◆ Work task ◆
Entries follow. Give back exactly the lines starting at the one containing "- A [TypeError]" and ending at the one containing "From Stdlib Require String.", and no other lines.

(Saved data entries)
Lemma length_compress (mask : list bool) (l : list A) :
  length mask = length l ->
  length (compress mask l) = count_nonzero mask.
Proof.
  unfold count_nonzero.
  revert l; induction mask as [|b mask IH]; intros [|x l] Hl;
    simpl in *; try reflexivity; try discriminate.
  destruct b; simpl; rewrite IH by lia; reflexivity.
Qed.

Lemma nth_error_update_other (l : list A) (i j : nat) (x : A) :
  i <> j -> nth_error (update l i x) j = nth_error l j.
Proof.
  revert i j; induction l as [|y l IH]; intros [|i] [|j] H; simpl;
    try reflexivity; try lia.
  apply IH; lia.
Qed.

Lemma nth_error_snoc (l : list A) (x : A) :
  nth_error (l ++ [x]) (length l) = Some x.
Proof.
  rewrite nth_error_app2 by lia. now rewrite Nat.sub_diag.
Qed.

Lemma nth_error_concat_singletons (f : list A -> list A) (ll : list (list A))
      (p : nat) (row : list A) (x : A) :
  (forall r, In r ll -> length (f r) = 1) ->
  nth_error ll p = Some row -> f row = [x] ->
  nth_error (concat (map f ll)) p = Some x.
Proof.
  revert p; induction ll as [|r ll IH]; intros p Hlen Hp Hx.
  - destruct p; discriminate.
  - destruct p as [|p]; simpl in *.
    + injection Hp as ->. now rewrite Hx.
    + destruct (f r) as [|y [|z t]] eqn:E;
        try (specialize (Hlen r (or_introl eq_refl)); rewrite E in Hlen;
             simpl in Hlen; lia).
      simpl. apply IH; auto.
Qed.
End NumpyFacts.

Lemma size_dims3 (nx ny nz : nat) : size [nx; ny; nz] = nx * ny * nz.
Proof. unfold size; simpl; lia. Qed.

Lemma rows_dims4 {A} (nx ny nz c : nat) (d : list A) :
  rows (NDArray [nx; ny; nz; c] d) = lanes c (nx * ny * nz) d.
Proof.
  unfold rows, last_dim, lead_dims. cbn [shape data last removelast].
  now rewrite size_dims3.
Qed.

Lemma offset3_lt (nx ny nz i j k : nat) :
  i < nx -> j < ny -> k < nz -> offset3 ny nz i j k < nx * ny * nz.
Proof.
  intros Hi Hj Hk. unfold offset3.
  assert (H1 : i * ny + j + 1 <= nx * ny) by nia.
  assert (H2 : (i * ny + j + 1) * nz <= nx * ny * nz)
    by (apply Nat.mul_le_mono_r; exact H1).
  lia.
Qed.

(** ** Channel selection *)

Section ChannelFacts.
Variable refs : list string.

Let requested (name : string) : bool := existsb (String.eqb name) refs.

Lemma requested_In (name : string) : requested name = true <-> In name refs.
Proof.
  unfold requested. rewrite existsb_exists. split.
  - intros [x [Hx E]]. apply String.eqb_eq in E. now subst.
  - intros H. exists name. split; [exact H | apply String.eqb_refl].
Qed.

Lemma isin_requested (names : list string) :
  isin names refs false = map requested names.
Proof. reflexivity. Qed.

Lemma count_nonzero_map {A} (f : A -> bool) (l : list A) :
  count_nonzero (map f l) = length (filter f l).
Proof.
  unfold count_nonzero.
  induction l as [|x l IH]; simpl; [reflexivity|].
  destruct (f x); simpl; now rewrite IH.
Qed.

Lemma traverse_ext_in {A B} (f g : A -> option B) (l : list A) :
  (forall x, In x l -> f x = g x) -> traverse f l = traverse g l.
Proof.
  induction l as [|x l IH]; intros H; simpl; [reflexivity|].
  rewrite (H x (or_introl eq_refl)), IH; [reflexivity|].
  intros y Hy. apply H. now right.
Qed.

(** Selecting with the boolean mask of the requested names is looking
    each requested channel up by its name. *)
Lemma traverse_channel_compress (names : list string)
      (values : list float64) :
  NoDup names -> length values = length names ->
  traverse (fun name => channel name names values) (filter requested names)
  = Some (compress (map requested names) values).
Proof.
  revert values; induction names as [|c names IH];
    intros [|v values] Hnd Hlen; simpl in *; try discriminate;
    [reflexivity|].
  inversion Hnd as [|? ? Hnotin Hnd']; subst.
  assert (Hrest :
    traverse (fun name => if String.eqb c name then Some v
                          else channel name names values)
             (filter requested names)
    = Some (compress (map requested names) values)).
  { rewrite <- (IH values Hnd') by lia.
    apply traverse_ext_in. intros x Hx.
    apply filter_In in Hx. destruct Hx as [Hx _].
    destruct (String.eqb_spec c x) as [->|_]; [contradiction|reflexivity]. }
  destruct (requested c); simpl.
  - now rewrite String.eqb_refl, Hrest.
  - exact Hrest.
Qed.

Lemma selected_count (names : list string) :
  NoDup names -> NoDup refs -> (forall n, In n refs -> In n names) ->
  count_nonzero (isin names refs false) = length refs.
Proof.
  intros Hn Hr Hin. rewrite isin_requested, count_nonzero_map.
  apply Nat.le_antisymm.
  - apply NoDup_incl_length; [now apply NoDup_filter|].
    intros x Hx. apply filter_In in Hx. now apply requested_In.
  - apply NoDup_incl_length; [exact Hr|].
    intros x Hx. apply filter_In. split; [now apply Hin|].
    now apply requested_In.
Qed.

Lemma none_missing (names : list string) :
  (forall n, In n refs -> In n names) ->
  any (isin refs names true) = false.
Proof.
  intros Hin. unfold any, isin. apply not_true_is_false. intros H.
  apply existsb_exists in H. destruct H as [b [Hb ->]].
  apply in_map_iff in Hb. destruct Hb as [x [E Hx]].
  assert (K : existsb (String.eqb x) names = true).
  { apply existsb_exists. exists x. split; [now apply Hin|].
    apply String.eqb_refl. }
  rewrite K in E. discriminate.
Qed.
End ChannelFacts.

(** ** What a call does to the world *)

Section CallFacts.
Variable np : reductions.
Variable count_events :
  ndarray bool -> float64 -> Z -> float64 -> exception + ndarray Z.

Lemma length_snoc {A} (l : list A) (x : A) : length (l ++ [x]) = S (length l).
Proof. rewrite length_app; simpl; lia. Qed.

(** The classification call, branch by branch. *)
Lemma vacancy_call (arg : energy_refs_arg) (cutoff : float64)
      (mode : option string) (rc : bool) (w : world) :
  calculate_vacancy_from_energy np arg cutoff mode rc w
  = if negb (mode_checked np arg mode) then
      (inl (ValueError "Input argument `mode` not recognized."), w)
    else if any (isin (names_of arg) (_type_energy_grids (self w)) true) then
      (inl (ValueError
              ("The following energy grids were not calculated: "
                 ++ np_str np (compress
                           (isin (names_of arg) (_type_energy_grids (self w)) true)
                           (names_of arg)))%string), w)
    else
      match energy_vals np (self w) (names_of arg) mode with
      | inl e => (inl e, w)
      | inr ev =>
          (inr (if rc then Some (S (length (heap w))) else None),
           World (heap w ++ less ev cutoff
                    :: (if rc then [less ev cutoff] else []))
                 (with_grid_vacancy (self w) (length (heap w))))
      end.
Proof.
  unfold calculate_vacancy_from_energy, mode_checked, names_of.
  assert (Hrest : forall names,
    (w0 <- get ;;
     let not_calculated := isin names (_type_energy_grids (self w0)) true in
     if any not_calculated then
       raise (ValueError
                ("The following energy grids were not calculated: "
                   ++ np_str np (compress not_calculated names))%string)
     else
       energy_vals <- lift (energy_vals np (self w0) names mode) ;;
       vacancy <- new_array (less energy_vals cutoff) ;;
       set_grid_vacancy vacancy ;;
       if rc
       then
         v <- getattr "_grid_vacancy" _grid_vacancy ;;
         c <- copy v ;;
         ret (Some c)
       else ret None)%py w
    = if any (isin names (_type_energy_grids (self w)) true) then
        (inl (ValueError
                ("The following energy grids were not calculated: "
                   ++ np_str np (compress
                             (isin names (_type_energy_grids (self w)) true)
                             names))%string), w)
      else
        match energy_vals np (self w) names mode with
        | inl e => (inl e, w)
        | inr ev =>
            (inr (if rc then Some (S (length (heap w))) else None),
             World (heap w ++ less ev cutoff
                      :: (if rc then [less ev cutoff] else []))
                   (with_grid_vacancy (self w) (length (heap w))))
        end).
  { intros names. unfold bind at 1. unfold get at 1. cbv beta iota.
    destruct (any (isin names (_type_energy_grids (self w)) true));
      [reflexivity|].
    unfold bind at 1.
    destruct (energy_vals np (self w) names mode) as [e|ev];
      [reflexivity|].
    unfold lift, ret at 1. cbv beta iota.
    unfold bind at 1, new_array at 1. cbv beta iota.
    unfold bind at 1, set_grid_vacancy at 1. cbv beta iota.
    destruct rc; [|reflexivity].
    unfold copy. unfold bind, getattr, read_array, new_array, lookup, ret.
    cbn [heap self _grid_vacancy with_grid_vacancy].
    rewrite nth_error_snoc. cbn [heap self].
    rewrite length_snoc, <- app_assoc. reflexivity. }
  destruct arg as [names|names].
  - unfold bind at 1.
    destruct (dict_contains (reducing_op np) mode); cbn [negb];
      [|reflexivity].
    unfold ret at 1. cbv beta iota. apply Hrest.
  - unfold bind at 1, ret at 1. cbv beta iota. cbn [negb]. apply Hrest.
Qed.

---

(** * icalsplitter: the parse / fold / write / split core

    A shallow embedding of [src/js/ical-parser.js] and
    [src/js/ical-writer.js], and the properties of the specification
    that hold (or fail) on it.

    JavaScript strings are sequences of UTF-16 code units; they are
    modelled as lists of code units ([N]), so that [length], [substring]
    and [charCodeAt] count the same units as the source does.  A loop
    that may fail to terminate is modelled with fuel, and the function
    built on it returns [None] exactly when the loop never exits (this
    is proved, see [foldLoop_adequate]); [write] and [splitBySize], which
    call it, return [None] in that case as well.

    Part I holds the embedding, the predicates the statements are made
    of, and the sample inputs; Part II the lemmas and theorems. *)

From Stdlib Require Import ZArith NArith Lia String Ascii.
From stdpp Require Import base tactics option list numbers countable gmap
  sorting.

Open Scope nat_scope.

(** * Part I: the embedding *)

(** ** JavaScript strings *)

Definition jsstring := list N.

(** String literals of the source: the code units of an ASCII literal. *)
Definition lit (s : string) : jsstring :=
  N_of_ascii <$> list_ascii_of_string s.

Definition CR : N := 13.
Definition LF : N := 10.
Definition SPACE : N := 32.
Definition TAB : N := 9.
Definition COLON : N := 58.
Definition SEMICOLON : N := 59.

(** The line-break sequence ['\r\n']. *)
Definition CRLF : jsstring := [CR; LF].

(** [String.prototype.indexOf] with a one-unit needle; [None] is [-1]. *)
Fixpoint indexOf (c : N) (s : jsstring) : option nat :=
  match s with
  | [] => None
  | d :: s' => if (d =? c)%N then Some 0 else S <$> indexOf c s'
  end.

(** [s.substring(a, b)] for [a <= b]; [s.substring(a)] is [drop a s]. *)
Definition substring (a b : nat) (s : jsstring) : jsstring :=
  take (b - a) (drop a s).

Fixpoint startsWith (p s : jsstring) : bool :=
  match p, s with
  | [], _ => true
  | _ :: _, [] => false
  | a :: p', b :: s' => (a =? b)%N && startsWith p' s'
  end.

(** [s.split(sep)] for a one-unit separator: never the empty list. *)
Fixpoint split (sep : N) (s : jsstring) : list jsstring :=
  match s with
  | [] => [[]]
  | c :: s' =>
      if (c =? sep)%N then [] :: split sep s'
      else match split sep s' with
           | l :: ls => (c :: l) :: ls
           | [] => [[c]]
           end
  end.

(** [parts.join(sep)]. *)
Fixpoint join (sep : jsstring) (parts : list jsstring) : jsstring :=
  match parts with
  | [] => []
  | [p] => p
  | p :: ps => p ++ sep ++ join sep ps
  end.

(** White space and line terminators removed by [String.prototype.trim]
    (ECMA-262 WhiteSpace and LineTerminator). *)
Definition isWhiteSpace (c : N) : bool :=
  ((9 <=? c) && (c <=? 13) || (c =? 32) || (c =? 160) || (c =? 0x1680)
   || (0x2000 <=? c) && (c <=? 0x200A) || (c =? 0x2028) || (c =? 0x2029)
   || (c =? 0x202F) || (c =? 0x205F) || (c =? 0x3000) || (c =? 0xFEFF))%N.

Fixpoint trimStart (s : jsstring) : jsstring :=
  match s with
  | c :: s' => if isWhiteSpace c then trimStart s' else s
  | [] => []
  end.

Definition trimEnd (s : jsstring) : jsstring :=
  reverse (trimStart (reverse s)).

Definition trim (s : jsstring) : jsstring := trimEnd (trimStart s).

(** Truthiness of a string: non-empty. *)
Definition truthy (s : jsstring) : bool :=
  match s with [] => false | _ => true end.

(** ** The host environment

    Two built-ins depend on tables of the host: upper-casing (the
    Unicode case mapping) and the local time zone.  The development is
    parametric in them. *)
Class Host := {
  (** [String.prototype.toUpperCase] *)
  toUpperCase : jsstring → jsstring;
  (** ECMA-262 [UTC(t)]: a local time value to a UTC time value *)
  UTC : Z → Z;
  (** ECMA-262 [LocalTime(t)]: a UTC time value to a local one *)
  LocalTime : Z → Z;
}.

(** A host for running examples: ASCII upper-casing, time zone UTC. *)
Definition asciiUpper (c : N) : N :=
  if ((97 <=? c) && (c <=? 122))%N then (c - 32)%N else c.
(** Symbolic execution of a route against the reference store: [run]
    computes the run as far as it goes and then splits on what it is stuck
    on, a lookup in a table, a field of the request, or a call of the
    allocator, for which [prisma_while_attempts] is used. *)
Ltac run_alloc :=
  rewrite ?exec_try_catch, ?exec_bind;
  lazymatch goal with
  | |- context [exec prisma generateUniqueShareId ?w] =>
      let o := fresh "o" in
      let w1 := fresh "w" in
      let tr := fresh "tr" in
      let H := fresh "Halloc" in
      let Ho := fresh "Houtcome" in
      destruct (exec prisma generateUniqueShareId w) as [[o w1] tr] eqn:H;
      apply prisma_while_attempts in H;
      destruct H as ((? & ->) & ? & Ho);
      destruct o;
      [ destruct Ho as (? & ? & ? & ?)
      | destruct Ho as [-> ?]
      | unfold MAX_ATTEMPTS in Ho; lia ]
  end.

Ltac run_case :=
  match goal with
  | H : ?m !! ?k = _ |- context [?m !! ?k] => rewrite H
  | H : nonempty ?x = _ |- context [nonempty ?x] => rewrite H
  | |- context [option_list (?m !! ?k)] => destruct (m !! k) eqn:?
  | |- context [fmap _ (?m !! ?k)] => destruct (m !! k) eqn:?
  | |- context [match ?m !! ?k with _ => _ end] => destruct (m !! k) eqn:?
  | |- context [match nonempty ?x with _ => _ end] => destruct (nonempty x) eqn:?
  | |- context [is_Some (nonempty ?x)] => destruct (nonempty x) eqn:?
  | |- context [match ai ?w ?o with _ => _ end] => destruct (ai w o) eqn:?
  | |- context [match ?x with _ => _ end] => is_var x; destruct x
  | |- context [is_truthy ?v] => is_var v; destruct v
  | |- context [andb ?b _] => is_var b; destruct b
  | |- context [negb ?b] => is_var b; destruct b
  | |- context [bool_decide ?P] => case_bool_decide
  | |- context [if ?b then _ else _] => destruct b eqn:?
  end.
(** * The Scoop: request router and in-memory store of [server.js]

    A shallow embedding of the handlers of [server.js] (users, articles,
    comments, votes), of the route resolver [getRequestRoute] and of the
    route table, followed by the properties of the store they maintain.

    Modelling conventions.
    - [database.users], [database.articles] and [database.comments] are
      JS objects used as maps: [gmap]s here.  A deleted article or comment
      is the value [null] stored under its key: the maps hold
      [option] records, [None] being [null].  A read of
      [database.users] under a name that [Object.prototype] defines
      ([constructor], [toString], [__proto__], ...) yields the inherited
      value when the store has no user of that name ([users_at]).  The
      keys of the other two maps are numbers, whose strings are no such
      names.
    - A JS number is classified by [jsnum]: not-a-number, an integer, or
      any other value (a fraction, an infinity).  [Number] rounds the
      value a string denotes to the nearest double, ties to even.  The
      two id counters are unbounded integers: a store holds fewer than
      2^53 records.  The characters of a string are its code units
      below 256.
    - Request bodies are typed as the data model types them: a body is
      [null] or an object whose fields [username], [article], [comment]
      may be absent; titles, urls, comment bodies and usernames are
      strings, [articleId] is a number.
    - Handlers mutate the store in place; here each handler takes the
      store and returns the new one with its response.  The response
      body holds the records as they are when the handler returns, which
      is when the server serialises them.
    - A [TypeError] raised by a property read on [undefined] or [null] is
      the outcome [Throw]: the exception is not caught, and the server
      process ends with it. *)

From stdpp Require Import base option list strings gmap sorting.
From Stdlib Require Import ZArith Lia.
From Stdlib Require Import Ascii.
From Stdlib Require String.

◆ The completed task ◆
    - A [TypeError] raised by a property read on [undefined] or [null] is
      the outcome [Throw]: the exception is not caught, and the server
      process ends with it. *)

From stdpp Require Import base option list strings gmap sorting.
From Stdlib Require Import ZArith Lia.
From Stdlib Require Import Ascii.
From Stdlib Require String.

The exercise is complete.